Not to diminish the actors, but the technical imperfections sure as hell show up. Far too much of that 24-minute run consists of the camera shifting about, looking for a place to settle down: there are multiple points where we get a conversation where e.g. Kirby's knees are talking to the half of Parker's face that made it into frame. It is, emphatically, not visual storytelling, and while the long take might tell us something about the hideous sense of live-wire panic, the "this, then this, then this" feeling of a labor going awry, simply by trapping us in one place, it also tells us "this was a film where I wanted every single review to mention that there was a 24-minute long take". Maybe it gave something to the actors to be able to play the scene this way, but if it did, a lot of it is getting lost, and I cannot help but feel that judicious, thoughtful cutting between those six takes, maybe to give us a chance to focus on specific characters at specific moments, might have been more artistically satisfying than the baggy footage we've been given.

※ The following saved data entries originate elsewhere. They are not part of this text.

(* ===== verification/FirecrestRoutes.v ===== *)
(** * The requests of the FirecREST client and the document

    Every operation of the client reaches its own endpoint of the document
    ([FirecrestApi]) with its own values, and its answer is taken as the document
    says.  The routes of the document are unambiguous; parameters and bodies are
    read back. *)

From S2P Require Import Prelude Prog NetUrl UrlRef Json JsonProps FirecrestScript RemoteAuth Firecrest FirecrestTypes FirecrestClient FirecrestOps FirecrestApi FirecrestWire.
From stdpp Require Import sorting.
From Stdlib Require Import Ascii.

(** ** Interface of the library for parameters *)

(** Parameters in a query: the name and the escaped value. *)
Class OapiFormDocumented `{OapiRuntime} := {
  style_form : ∀ name value, StyleForm name value = inl (name +:+ "=" +:+ queryEscape value);
  style_form_int : ∀ name value, StyleFormInt name value = inl (name +:+ "=" +:+ queryEscape (pretty value));
  style_form_bool : ∀ name value, StyleFormBool name value = inl (name +:+ "=" +:+ queryEscape (showBool value)) }.

(** ** Queries are read back *)

Definition plainByte (c : ascii) : bool := Bytes.isAlnum c || Bytes.mem c "-_.~".
Definition plainName (s : string) : bool := (s ≠s "") && Bytes.forallb plainByte s.
Definition queryByte (c : ascii) : bool := plainByte c || Bytes.mem c "+%".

But that's kind of the entire vibe of Pieces of a Woman: sort of shapeless, meandering material that feels like it might have given a real challenge to the actors, and it feels like they rose to that challenge, but I'm never watching Martha's true and challenging pain. I'm watching Kirby skillfully enact it. And other people, as well, though the film has a persistent problem with trying to deepen the supporting cast (especially Sean: there's a subplot about the explicitly class-based conflict between him and his mother-in-law that the film is openly petrified of engaging with in anything but the most superficial possible way. It's especially a problem for a film that already feels straitjacketed by its bourgeois milieu and sets). To be sure, the amount of pacing and screaming that go on here give me every reason to assume this could easily be devastating stuff onstage. But Pieces of a Woman is a movie, and it's just not a very interesting one.